Quando um prédio está localizado próximo às antenas dos canais de televisão, basta utilizar uma antena interna. Entretanto, só o emprego de antena externa de UHF garantirá que todos os moradores do prédio assistam à TV Digital Aberta em todos os cômodos em que chegar a distribuição da antena coletiva.

1 – Situação atual dos condomínios

A maioria dos prédios residenciais apresenta uma das seguintes situações:

a – O prédio não tem antena, pois recebe o sinal de TV por assinatura

Este é um dos maiores problemas enfrentados pelos moradores de prédios residenciais que desejam receber o sinal de TV aberta. Geralmente, a prumada da antena coletiva é utilizada pela operadora de TV por assinatura ficando sem espaço para a passagem de um novo cabeamento.

Nesse caso, há dois caminhos:

– retirar o serviço de TV por assinatura e retornar o uso original da prumada, que é possibilitar a passagem do cabeamento da antena coletiva.

– manter o cabeamento da antena existente e criar uma nova prumada para a nova antena coletiva.
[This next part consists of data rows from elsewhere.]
(** * Weight-based memory engine: a shallow embedding

    The development follows [BiomimeticMemoryManager.js] (the memory manager),
    [neuromorphic-mcp-server.js] (the tool layer in front of it) and
    [src/neuromorphic-mcp-server.js] (the class [NeuromorphicBrain]).

    Conventions of the embedding:
    - a JavaScript number is the rational it denotes ([Q]); the records hold
      finite numbers. The importance of a record decides the branches of a
      consolidation pass, and a threshold can be crossed in the last bit, so
      the recency and the importance are computed as the code computes
      them: every operation is followed by the rounding [Js.double] to the
      nearest binary64 value, and the thresholds are the values of their
      literals. A weight is kept as the rational that its update defines;
      the stored value follows it up to the rounding of each operation. The
      one division whose divisor is not a constant goes through [Js.div],
      which keeps the non-finite outcomes apart;
    - a [Date] is its epoch time in milliseconds ([Z]); every reading of the
      clock made by one operation is the argument [now] of that operation;
    - an optional property of an argument object is an [option]: [None] is a
      property the object does not have;
    - the objects of the six backing stores are reached only through the
      methods the manager calls on them; these methods are the interface
      [Regions], and the bodies the repository gives them are the instance
      [Placeholder.placeholders];
    - [emit] and [console.log] have no effect on the results and are left
      out, and so is the pause [_sleep], whose length [_calculateAccessDelay]
      is kept. *)

From Stdlib Require Import QArith ZArith List String Bool Lia Lqa.
From Stdlib Require Import Qminmax Qround Qpower Sorting.Sorted Permutation DecimalString.
From Stdlib Require DecimalPos DecimalZ.
From Stdlib Require Import Floats.
Import ListNotations.

Open Scope Q_scope.

(** ** JavaScript primitives used by the sources *)

Module Js.

(** [a || d] on an optional number: zero and a missing value are falsy. *)
Definition or_num (a : option Q) (d : Q) : Q :=
  match a with
  | Some q => if Qeq_bool q 0 then d else q
  | None => d
  end.

(** [a || d] on an optional string: the empty string and a missing value
    are falsy. *)
Definition or_str (a : option string) (d : string) : string :=
  match a with
  | Some EmptyString => d
  | Some s => s
  | None => d
  end.

(** [a || d] on an optional object or array: only a missing value is falsy. *)
Definition or_obj {A : Type} (a : option A) (d : A) : A :=
  match a with
  | Some x => x
  | None => d
  end.

(** The spread [{ k: d, ...options }]: a property that [options] has
    overwrites the one written before it. *)
Definition spread {A : Type} (a : option A) (d : A) : A :=
  match a with
  | Some x => x
  | None => d
  end.

(** A default parameter value [f(x = d)]: used only when the argument is
    undefined. *)
Definition default_param (a : option Q) (d : Q) : Q :=
  match a with
  | Some q => q
  | None => d
  end.
(** C7: no assembler pushes a section with an empty widget list.
    [gnss_section] without a plot file and [images_section] without a
    gallery return without a push; [trajectory_section] without a geojson
    object, or with an empty one, and [video_section] without a video end
    with Abort, without a push. *)
Theorem assemblers_push_no_empty_section :
  (forall (plots : Handle File) (title : string),
     Expected.never_pushes_empty (gnss_section plots title))
  /\ (forall (galleries : list (Handle Widget)) (title : string),
        Expected.never_pushes_empty (images_section galleries title))
  /\ (forall (D : Type) (bagmeta : Handle Bagmeta) (dataset : Handle D) (title : string),
        Expected.never_pushes_empty (topics_section bagmeta dataset title))
  /\ (forall (G : Type) (truthy : G -> bool) (store : string -> File)
             (geojson : Handle G) (title : string),
        Expected.never_pushes_empty (trajectory_section G truthy store geojson title))
  /\ (forall (videos : list (Handle File)) (title : string),
        Expected.never_pushes_empty (video_section videos title))
  /\ (forall ptitle title : string,
        gnss_section (mkHandle ptitle []) title = ([], Done tt))
  /\ (forall title : string, images_section [] title = ([], Done tt))
  /\ (forall (G : Type) (truthy : G -> bool) (store : string -> File)
             (gtitle title : string),
        trajectory_section G truthy store (mkHandle gtitle []) title = ([], Aborted))
  /\ (forall (G : Type) (truthy : G -> bool) (store : string -> File)
             (gtitle : string) (g : G) (rest : list G) (title : string),
        trajectory_section G truthy store (mkHandle gtitle (g :: rest)) title
        = if truthy g
          then ([MakeFile "data.json";
                 Push (mkSection title
                         [Some (mkWidget None
                                  (MapPartial ("marv-partial:" ++ relpath (store "data.json"))))])],
                Done tt)
          else ([], Aborted))
  /\ (forall title : string, video_section [] title = ([], Aborted)).
Proof.
  unfold Expected.never_pushes_empty. repeat split.
  - intros plots title. rewrite gnss_section_run.
    destruct (pull plots); cbn; repeat constructor. discriminate.
  - intros gs title. rewrite images_section_run.
    destruct (sorted_by_title gs); cbn; repeat constructor. discriminate.
  - intros D bagmeta dataset title. unfold topics_section.
    destruct (pull bagmeta); cbn; repeat constructor. discriminate.
  - intros G truthy store geojson title. unfold trajectory_section.
    destruct (pull geojson) as [g|]; [|constructor].
    destruct (truthy g); cbn; repeat constructor. discriminate.
  - intros videos title.
    destruct (video_section_run videos title)
      as [[_ ->] | [[_ ->] | [(_ & _ & ->) | (w & ws & _ & _ & ->)]]];
      cbn; repeat constructor. discriminate.
  - intros G truthy store gtitle g rest title. unfold trajectory_section.
    cbn [pull msgs hd_error]. destruct (truthy g); reflexivity.
Qed.
(** The light data blocks of an invocation, in the order of making. *)
Definition made_lights (self : Props) : list LightData :=
  [back_light self; fill_light self; key_light self].

(** The three lights, in the order the operator makes them. *)
Definition three_lights (ctx : Context) (self : Props)
    (object_pos camera_pos : Vec3) (w : World) : World :=
  let target := ctx_active ctx in
  add_light (key_light self)
    (placement self (IZR (- leftangle self)) object_pos camera_pos) target
    (add_light (fill_light self)
       (placement self (IZR (rightangle self)) object_pos camera_pos) target
       (add_light (back_light self)
          (placement self (IZR (backangle self)) object_pos camera_pos) target
          w)).

(** The world with a camera made at the viewpoint and set as the scene's. *)
Definition add_camera (ctx : Context) (w : World) : World :=
  mkWorld (w_cameras w ++ ["Camera"])
          (w_lights w)
          (w_objects w ++ [mkObject "Camera" (OCamera (length (w_cameras w)))
                                    (ctx_view_location ctx) []])
          (w_collection w ++ [length (w_objects w)])
          (Some (length (w_objects w))) (w_reports w) (w_console w).

(** The camera the operator finds (lines 240-243), if any. *)
Definition existing_camera (ctx : Context) (w : World) : option nat :=
  match ctx_space_data ctx with
  | Some view => if String.eqb (sd_type view) "VIEW_3D"
                 then sd_camera view else w_scene_camera w
  | None => None
  end.

(** The invocation gets as far as the geometry check (line 279): a camera
    is found or made, leaving the world [wc], and the active object and
    the camera have positions. *)
Definition reaches_check (ctx : Context) (w : World)
    (wc : World) (object_pos camera_pos : Vec3) : Prop :=
  exists camera,
    find_camera ctx w = (Ok camera, wc) /\
    location_of (ctx_active ctx) wc = (Ok object_pos, wc) /\
    location_of camera wc = (Ok camera_pos, wc).

Definition no_fault (ctx : Context) : Prop := forall s, ctx_fault ctx s = None.

(** The lights and objects of [w'] that [w] did not have. *)
Definition new_lights (w w' : World) : list LightData :=
  drop (length (w_lights w)) (w_lights w').
Definition new_objects (w w' : World) : list Object :=
  drop (length (w_objects w)) (w_objects w').
Definition is_lamp (o : Object) : bool :=
  match o_data o with OLight _ => true | _ => false end.
Definition new_lamps (w w' : World) : list Object :=
  List.filter is_lamp (new_objects w w').

(** Every constraint of every object. *)
Definition all_constraints (w : World) : list Constraint :=
  concat (map o_constraints (w_objects w)).
(** * sync_monitors.py: Traefik / Docker to Uptime Kuma reconciliation

    A shallow embedding of [docker/auto-monitor/sync_monitors.py].

    - Python [str] values are [string]s (byte sequences; the helpers below
      give the behaviour of the Python built-ins on ASCII text).
    - The Uptime Kuma client ([uptime_kuma_api.UptimeKumaApi]) and the two
      discovery endpoints are external to the script.  They are represented
      by a simulated service: a [World] holding the monitors, tags and Docker
      hosts of the service, a script of upcoming failures, and a log of the
      calls received.
    - Code that talks to the service lives in a state monad over [World]
      with three outcomes: normal return, a Python [Exception] (caught by
      [except Exception]) and [SystemExit] (raised by [sys.exit], which
      [except Exception] does not catch).
    - [time.sleep] has no observable effect here and is left out; of the
      [print] calls, the ones that report a failure or a skip are kept as
      structured [Output] lines.
    - [main] and the functions it calls before the synchronisation run in
      a [Process]: the environment variables, the environment file, the
      standard input and the terminal, around the [World]. *)

From Stdlib Require Import List String Ascii ZArith Bool Lia Sorted OrderedTypeEx.
From Stdlib Require Import DecimalString DecimalNat Permutation.
Import ListNotations.
Local Open Scope string_scope.
Local Open Scope Z_scope.

(* ====================================================================== *)
(** ** Python string built-ins *)
(* ====================================================================== *)

Module PyStr.

(** [c.lower()] on one ASCII character. *)
Definition lower_ascii (c : ascii) : ascii :=
  let n := nat_of_ascii c in
  if (65 <=? n)%nat && (n <=? 90)%nat then ascii_of_nat (n + 32) else c.

(** [s.lower()]. *)
Fixpoint lower (s : string) : string :=
  match s with
  | EmptyString => EmptyString
  | String c s' => String (lower_ascii c) (lower s')
  end.

(** Characters removed by [str.strip()] with no argument. *)
Definition is_space (c : ascii) : bool :=
  let n := nat_of_ascii c in
  (n =? 32)%nat || ((9 <=? n)%nat && (n <=? 13)%nat)
  || ((28 <=? n)%nat && (n <=? 31)%nat).

(** [s.lstrip()]. *)
Fixpoint lstrip (s : string) : string :=
  match s with
  | EmptyString => EmptyString
  | String c s' => if is_space c then lstrip s' else s
  end.

(** [s.rstrip()]. *)
Fixpoint rstrip (s : string) : string :=
  match s with
  | EmptyString => EmptyString
  | String c s' =>
      match rstrip s' with
      | EmptyString => if is_space c then EmptyString else String c EmptyString
      | r => String c r
      end
  end.

(** [s.strip()]. *)
Definition strip (s : string) : string := rstrip (lstrip s).

(** [s.lstrip(ch)] for a one-character argument. *)
Fixpoint lstrip_char (ch : ascii) (s : string) : string :=
  match s with
  | EmptyString => EmptyString
  | String c s' => if Ascii.eqb c ch then lstrip_char ch s' else s
  end.

(** [s.startswith(p)]. *)
Definition startswith (s p : string) : bool := String.prefix p s.

(** [sub in s]. *)
Fixpoint contains (sub s : string) : bool :=
  String.prefix sub s
  || match s with
     | EmptyString => false
     | String _ s' => contains sub s'
     end.

(** [s[n:]]. *)
Fixpoint drop (n : nat) (s : string) : string :=
  match n, s with
  | O, _ => s
  | S n', String _ s' => drop n' s'
  | S _, EmptyString => EmptyString
  end.

(** [s.replace(old, new)] for a non-empty [old]: leftmost occurrences,
    not overlapping. *)
Fixpoint replace_from (skip : nat) (old new s : string) : string :=
  match s with
  | EmptyString => EmptyString
  | String c s' =>
      match skip with
      | S k => replace_from k old new s'
      | O =>
          if String.prefix old s
          then new ++ replace_from (Nat.pred (String.length old)) old new s'
          else String c (replace_from O old new s')
      end
  end.

Definition replace (old new s : string) : string := replace_from O old new s.

(** Python truthiness of a [str]. *)
Definition truthy (s : string) : bool :=
  match s with EmptyString => false | _ => true end.

End PyStr.

(* ====================================================================== *)
(** ** [urllib.parse.urlparse(url).netloc] *)
(* ====================================================================== *)

(** The network location of a URL whose scheme is followed by [//]: the
    text after the [//] up to the first [/], [?] or [#]. *)
Fixpoint until_path (s : string) : string :=
  match s with
  | EmptyString => EmptyString
  | String c s' =>
      if Ascii.eqb c "/" || Ascii.eqb c "?" || Ascii.eqb c "#"
      then EmptyString
      else String c (until_path s')
  end.

(** [urlparse(url).netloc] for the URLs the script hands to it, which all
    start with [http://] or [https://]. *)
Definition netloc (url : string) : string :=
  if PyStr.startswith url "http://" then until_path (PyStr.drop 7 url)
  else if PyStr.startswith url "https://" then until_path (PyStr.drop 8 url)
  else EmptyString.

(* ====================================================================== *)
(** ** [fnmatch.fnmatch] *)
(* ====================================================================== *)

Module Fnmatch.

(** What [fnmatch.translate] turns a pattern into. *)
Inductive token :=
| Star                                   (* [*]: any run of characters *)
| AnyChar                                (* [?]: one character *)
| Lit (c : ascii)                        (* the character itself *)
| Class (negated : bool) (stuff : list ascii).   (* [[seq]] / [[!seq]] *)

(** Is the bracket opened just before [s] closed?  A [!] right after
    the bracket and a [[]]] right after that do not close it. *)
Fixpoint has_bracket (s : string) : bool :=
  match s with
  | EmptyString => false
  | String c s' => Ascii.eqb c "]" || has_bracket s'
  end.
b – A antena coletiva é antiga e é somente do tipo VHF

Quando o sistema analógico começou, existiam apenas os canais de VHF (2 a 13) e, portanto, os fabricantes de equipamentos para o sistema coletivo passaram a fabricar componentes e cabos com resposta na faixa de VHF (canais 2 a 13).

Assim, milhares de edifícios instalaram seus sistemas com distribuição para os canais 2 a 13.

Passaram-se alguns anos e os canais de UHF (14 a 69) entraram em operação e os novos condomínios não tinham interesse em receber o UHF, até porque a instalação do sistema para receber o sinal de VHF e UHF possui um preço mais alto. Portanto, até hoje são instaladas, em sua maioria, antenas coletivas apenas com o sistema VHF (canais 2 a 13).

Porém, a TV digital exige o uso de antena UHF e a solução dada pelos antenistas para os condomínios que optam por ter os canais de UHF (14 a 69) normalmente é a instalação de conversores de UHF para VHF, onde o sinal é distribuído no mesmo cabo atual, reduzindo custos. Cada empresa de instalação ou antenista escolhe aleatoriamente o canal de UHF a ser convertido para VHF. Ou seja, o morador assistirá somente aos canais escolhidos pelo antenista.

Assim, temos uma situação onde o síndico e os condôminos, normalmente leigos no assunto, optam sempre pelo preço mais baixo. Raramente se investe em um sistema de maior qualidade e assistência técnica adequada.